During the "Infinite Crisis" storyline, Bug and Byte appear as members of Alexander Luthor Jr.'s Secret Society of Super Villains.

===Steel villain===
This Bug is an insect-themed henchman of White Rabbit.

===Maximums version===
This version of Bug is a member of the Maximums, who were created by Joker using the powers of Mister Mxyzptlk. He is a pastiche of Spider-Man.

===Bug in other media===
The Bernard Bonner incarnation of Bug appears in The Flash episode "Godspeed", portrayed by an uncredited actor.

==Byte==
Byte is a character appearing in American comic books published by DC Comics.
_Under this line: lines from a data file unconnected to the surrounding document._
Definition pair_json (kv : string * fl) : json :=
  JList [JStr kv.1; JFloat kv.2].

Definition entry_json (r : compare_entry) : json :=
  match r with
  | Scored scores top5 =>
      JDict [("scores", scores_json scores);
             ("top5", JList (map pair_json top5))]
  | Failed error => JDict [("error", JStr error)]
  | Agreement correlations => JList correlations
  end.

Definition results_json (results : list (string * compare_entry)) : json :=
  JDict (map (fun kr : string * compare_entry => (kr.1, entry_json kr.2))
           results).

Definition gcn_compare (req : MultiModelRequest.t) : M rng json :=
  try_except
    (let nodes := MultiModelRequest.nodes req in
     X <- lift (np_array (MultiModelRequest.features req)) ;;
     nf <- lift (unpack2 (shape X)) ;;
     let '(n, f) := nf in
     if (n =? 0)%nat then
       raise (HTTPException 400 "No nodes provided")
     else
       let x := as_matrix X in
       A <- lift (compare_graph req n) ;;
       let adj := normalize_adj A in
       results <- for_each (MultiModelRequest.model_types req)
                    (compare_one nodes n f x (compare_dtype req) adj
                       (MultiModelRequest.train_epochs req))
                    [] ;;
       results <-
         (if (2 <=? length results)%nat then
            lists <- score_lists nodes results ;;
            if (2 <=? length lists)%nat then
              let model_names :=
                dict_keys (filter (fun kr => has_scores kr.2 = true)
                             results) in
              correlations <- model_agreement lists model_names ;;
              ret (dict_set "model_agreement" (Agreement correlations)
                     results)
            else ret results
          else ret results) ;;
       ret (JDict [("results", results_json results);
                   ("n_nodes", JNat n);
                   ("n_features", JNat f)]))
    reraise_500.

End handlers.

Section handlers_sklearn.
Context {N : Numerics} {T : Torch}.

(** [coords[i, j]] with NumPy's IndexError out of range. *)
Definition matrix_getitem (A : matrix) (i j : nat) : M rng fl :=
  match mget A i j with
  | Some v => ret v
  | None => raise (IndexError "index is out of bounds")
  end.

(** *** [POST /gcn/cluster] *)

(** [clusters[label_str].append(point)], creating the list on first use. *)
Definition cluster_append (label_str : string) (point : json)
  (clusters : list (string * list json)) : list (string * list json) :=
  dict_set label_str (default [] (dict_get label_str clusters) ++ [point])
    clusters.

Definition cluster_detail (n : nat) (n_clusters : Z) : string :=
  "節點數 " +:+ pretty n +:+ " 小於聚類數 " +:+ pretty n_clusters.

Definition gcn_cluster (req : StockClusterRequest.t) : M rng json :=
  try_except
    (let nodes := StockClusterRequest.nodes req in
     let n_clusters := StockClusterRequest.n_clusters req in
     X <- lift (np_array (StockClusterRequest.features req)) ;;
     nf <- lift (unpack2 (shape X)) ;;
     let '(n, f) := nf in
     if (Z.of_nat n <? n_clusters)%Z then
       raise (HTTPException 400 (cluster_detail n n_clusters))
     else
       let x := as_matrix X in
       (* K-Means *)
       km <- lift (KMeans_fit_predict n_clusters x) ;;
       let '(labels, cluster_centers_) := km in
       (* PCA for the 2-D view *)
       pca <- (if (2 <? f)%nat then lift (PCA_fit_transform x)
               else ret (x, [Fin 1.0; Fin 0.0])) ;;
       let '(coords, explained_var) := pca in
       clusters <-
         for_each (imap pair labels)
           (fun clusters il =>
              let label_str := pretty (il.2 : Z) in
              node <- list_getitem nodes il.1 ;;
              cx <- matrix_getitem coords il.1 0 ;;
              cy <- matrix_getitem coords il.1 1 ;;
              ret (cluster_append label_str
                     (JDict [("node", JStr node); ("x", JFloat cx);
                             ("y", JFloat cy)])
                     clusters))
           [] ;;
       cluster_centers <-
         for_each (seq 0 (Z.to_nat n_clusters))
           (fun centers i =>
              center <- list_getitem cluster_centers_ i ;;
              ret (centers ++
                     [JDict [("cluster", JNat i);
                             ("center", JList (map JFloat center));
                             ("size",
                              JNat (length
                                      (default []
                                         (dict_get (pretty (Z.of_nat i))
                                            clusters))))]]))
           [] ;;
       node_labels <-
         for_each (seq 0 n)
           (fun d i =>
              node <- list_getitem nodes i ;;
              label <- list_getitem labels i ;;
              ret (dict_set node (JInt label) d))
           [] ;;
       ret (JDict
              [("clusters",
                JDict (map (fun kv : string * list json => (kv.1, JList kv.2))
                         clusters));
               ("cluster_centers", JList cluster_centers);
               ("node_labels", JDict node_labels);
               ("pca_explained_variance", JList (map JFloat explained_var));
               ("n_clusters", JInt n_clusters)]))
    reraise_500.

(** *** [POST /gcn/importance] *)

Definition importance_detail (names f : nat) : string :=
  "特徵名稱數量 " +:+ pretty names +:+ " 與特徵數 " +:+ pretty f +:+ " 不符".

(** [x.grad.abs().mean(dim=0)] *)
Definition mean_abs_columns (grad : matrix) (f : nat) : vector :=
  map (fun j => vmean (map fl_abs (column grad j))) (seq 0 f).

Definition feature_importance (req : FeatureImportanceRequest.t)
  : M rng json :=
  try_except
    (let nodes := FeatureImportanceRequest.nodes req in
     let feature_names := FeatureImportanceRequest.feature_names req in
     X <- lift (np_array (FeatureImportanceRequest.features req)) ;;
     nf <- lift (unpack2 (shape X)) ;;
     let '(n, f) := nf in
     if negb (length feature_names =? f)%nat then
       raise (HTTPException 400 (importance_detail (length feature_names) f))
     else
       let x := as_matrix X in
       let A := build_adj_matrix n (FeatureImportanceRequest.adjacency req) in
       let adj := normalize_adj A in
       model <- SimpleGCN_new f [("hidden", PInt 32); ("out_feats", PInt 1)] ;;
       (* training *)
       trained <- train_model float32 model x adj 100 0.01 ;;
       let model := trained.1 in
       (* gradient of the summed output with respect to the input *)
       out <- forward float32 model false x adj ;;
       let grad :=
         match model with
         | NSimple m => input_gradient m x adj
         | _ => []
         end in
       let gradients := mean_abs_columns grad f in
       let total := vsum gradients in
       let importance := map (fun g => (g / total)%fl) gradients in
       items <-
         for_each (seq 0 f)
           (fun l i =>
              name <- list_getitem feature_names i ;;
              v <- list_getitem importance i ;;
              ret (l ++ [(name, v)]))
           [] ;;
       let ranked := sorted_desc snd items in
       let item_json (kv : string * fl) :=
         JDict [("feature", JStr kv.1); ("importance", JFloat kv.2)] in
       ret (JDict
              [("feature_importance", JList (map item_json ranked));
               ("top_features", JList (map item_json (take 5 ranked)));
               ("method", JStr "gradient_based")]))
    reraise_500.

(** ** The five POST routes *)

Definition post_gcn_predict :=
  route GCNRequest.validate gcn_predict.
Definition post_gcn_advanced :=
  route AdvancedGCNRequest.validate gcn_advanced.
Definition post_gcn_compare :=
  route MultiModelRequest.validate gcn_compare.
Definition post_gcn_cluster :=
  route StockClusterRequest.validate gcn_cluster.
Definition post_gcn_importance :=
  route FeatureImportanceRequest.validate feature_importance.

End handlers_sklearn.

(** ** A deterministic stand-in for the library

    Used to run the handlers on concrete requests: the generator state is a
    draw counter, weights start at zero, dropout keeps every entry, the
    optimizer leaves the parameters unchanged, and the scikit-learn and
    SciPy routines are absent. *)

Definition unavailable {A} (name : string) : result A :=
  inl (RuntimeError (name +:+ " is not available")).

Definition stub_torch : Torch := {|
  rng := nat;
  init_matrix := fun r c s => (replicate r (replicate c (Fin 0)), S s);
  init_vector := fun n s => (replicate n (Fin 0), S s);
  dropout_mask := fun _ r c s => (replicate r (replicate c (Fin 1)), S s);
  DeepGCN := unit;
  GATModel := unit;
  TemporalGCN := unit;
  DeepGCN_init := fun _ _ _ _ _ => ret tt;
  GATModel_init := fun _ _ _ _ _ => ret tt;
  TemporalGCN_init := fun _ _ _ _ _ _ => ret tt;
  DeepGCN_forward := fun _ _ x _ => ret (map (fun _ => Fin 0) x);
  GATModel_forward := fun _ _ x _ => ret (map (fun _ => Fin 0) x);
  optimizer := unit;
  Adam := fun _ => tt;
  step_SimpleGCN := fun o m _ _ => (m, o);
  step_DeepGCN := fun o m _ _ => (m, o);
  step_GATModel := fun o m _ _ => (m, o);
  step_HybridGCN := fun o m _ _ => (m, o);
  step_TemporalGCN := fun o m _ _ => (m, o);
  input_gradient := fun _ x _ => x;
  corrcoef := fun _ => unavailable "np.corrcoef";
  kneighbors_graph := fun _ _ => unavailable "kneighbors_graph";
  KMeans_fit_predict := fun _ _ => unavailable "KMeans";
  PCA_fit_transform := fun _ => unavailable "PCA";
  spearmanr := fun _ _ => unavailable "spearmanr"
|}.

(** ** Example requests *)

(** The compare scenario of the specification: a supported and an unknown
    model type. *)
Definition compare_simple_bogus : MultiModelRequest.t :=
  {| MultiModelRequest.nodes := ["A"; "B"; "C"];
     MultiModelRequest.features :=
       [[Fin 1; Fin 0]; [Fin 0; Fin 1]; [Fin 1; Fin 1]];
     MultiModelRequest.adjacency := Some [[0; 1]; [1; 2]]%Z;
     MultiModelRequest.model_types := ["simple"; "bogus"];
     MultiModelRequest.train_epochs := 50;
     MultiModelRequest.returns := None |}.

(** A two-node [/gcn/advanced] request with every optional field at its
    default. *)
Definition advanced_request (model_type : string) : AdvancedGCNRequest.t :=
  {| AdvancedGCNRequest.nodes := ["A"; "B"];
     AdvancedGCNRequest.features := [[Fin 1; Fin 0]; [Fin 0; Fin 1]];
     AdvancedGCNRequest.adjacency := None;
     AdvancedGCNRequest.returns := None;
     AdvancedGCNRequest.model_type := model_type;
     AdvancedGCNRequest.train_epochs := 50;
     AdvancedGCNRequest.hidden_dim := 32;
     AdvancedGCNRequest.dropout := 0.2;
     AdvancedGCNRequest.learning_rate := 0.01;
     AdvancedGCNRequest.correlation_threshold := 0.3;
     AdvancedGCNRequest.use_knn_graph := false;
     AdvancedGCNRequest.knn_k := 5 |}.

(** The same scenario with the graph taken from [returns]. *)
Definition compare_returns_bogus : MultiModelRequest.t :=
  {| MultiModelRequest.nodes := ["A"; "B"; "C"];
     MultiModelRequest.features :=
       [[Fin 1; Fin 0]; [Fin 0; Fin 1]; [Fin 1; Fin 1]];
     MultiModelRequest.adjacency := None;
     MultiModelRequest.model_types := ["simple"; "bogus"];
     MultiModelRequest.train_epochs := 0;
     MultiModelRequest.returns :=
       Some [[Fin 0.01; Fin 0.02; Fin (-0.01)];
             [Fin 0.02; Fin 0.01; Fin 0.0];
             [Fin (-0.01); Fin 0.0; Fin 0.03]] |}.

(** The same with ["temporal"], a key of [models], as the supported type. *)
Definition compare_temporal_bogus : MultiModelRequest.t :=
  {| MultiModelRequest.nodes := ["A"; "B"];
     MultiModelRequest.features := [[Fin 1; Fin 0]; [Fin 0; Fin 1]];
     MultiModelRequest.adjacency := None;
     MultiModelRequest.model_types := ["temporal"; "bogus"];
     MultiModelRequest.train_epochs := 0;
     MultiModelRequest.returns := None |}.

(** ** [build_sector_graph] (model.py) *)

(** The body of the inner loop: [if sectors[i] == sectors[j]: adj[i, j] = 1;
    adj[j, i] = 1]. *)
Definition sector_link (sectors : list string) (adj : matrix) (i j : nat)
  : matrix :=
  if decide (sectors !! i = sectors !! j) then
    let adj := mset adj i j (Fin 1) in
    mset adj j i (Fin 1)
  else adj.

(** The state of the two loops when the outer index is [i] and the inner
    loop is about to visit [m]: the pairs [(p, q)], [p < q], visited so far
    are those with [p < i], or [p = i] and [q < m]; the entry of a pair is
    1.0 when it was visited and its two stocks share a sector, 0.0
    otherwise. *)
Definition sector_inv (sectors : list string) (i m : nat) (A : matrix)
  : Prop :=
  let n := length sectors in
  has_shape n n A
  /\ forall a b, (a < n)%nat -> (b < n)%nat ->
       mget A a b
       = Some (if decide (a <> b /\ sectors !! a = sectors !! b
                          /\ (a `min` b < i
                              \/ (a `min` b = i /\ a `max` b < m)))%nat
               then Fin 1 else Fin 0).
Blythe Bonner is an electrokinetic supervillain and the sister of Bernard Bonner. Byte is able to interface with technology, while Bug is able to transform into living electricity. They try to target a friend of Martin Stein, only to be defeated by Firestorm.

During the "Infinite Crisis" storyline, Bug and Byte appear as members of Alexander Luthor Jr.'s Secret Society of Super Villains.

In The New 52 continuity reboot, Blythe Bonner is a classmate of Jason Rusch.

===Byte in other media===
Byte appears in The Flash episode "Godspeed", portrayed by an uncredited actress.

==Byth Rok==
Byth Rok is a supervillain appearing in American comic books published by DC Comics, and who is commonly known as a recurring enemy of the Silver Age Hawkman (Katar Hol). He is a scientist who stole a pill from the Thanagarian scientist Krotan, gaining shapeshifting abilities.

In the Hawkworld miniseries, Byth is a corrupt Wingman commander and Katar Hol's superior. He manipulated a drug-induced Katar into killing his father, aiding his rise to power. Now Administrator of Protection, he gains his shapeshifting powers from a new drug called Krotan. Katar Hol, with the help of Shayera Thal, uncovers his schemes but Byth escapes arrest.

In The New 52 continuity reboot, Byth creates Ultra the Multi-Alien by combining the DNA of several alien prisoners.

===Byth Rok in other media===
- Byth Rok appears in Green Lantern: The Animated Series, voiced by Tom Kenny. This version is the leader of a band of Thanagarian outlaws.
- Byth Rok appears in The All-New Batman: The Brave and the Bold #9.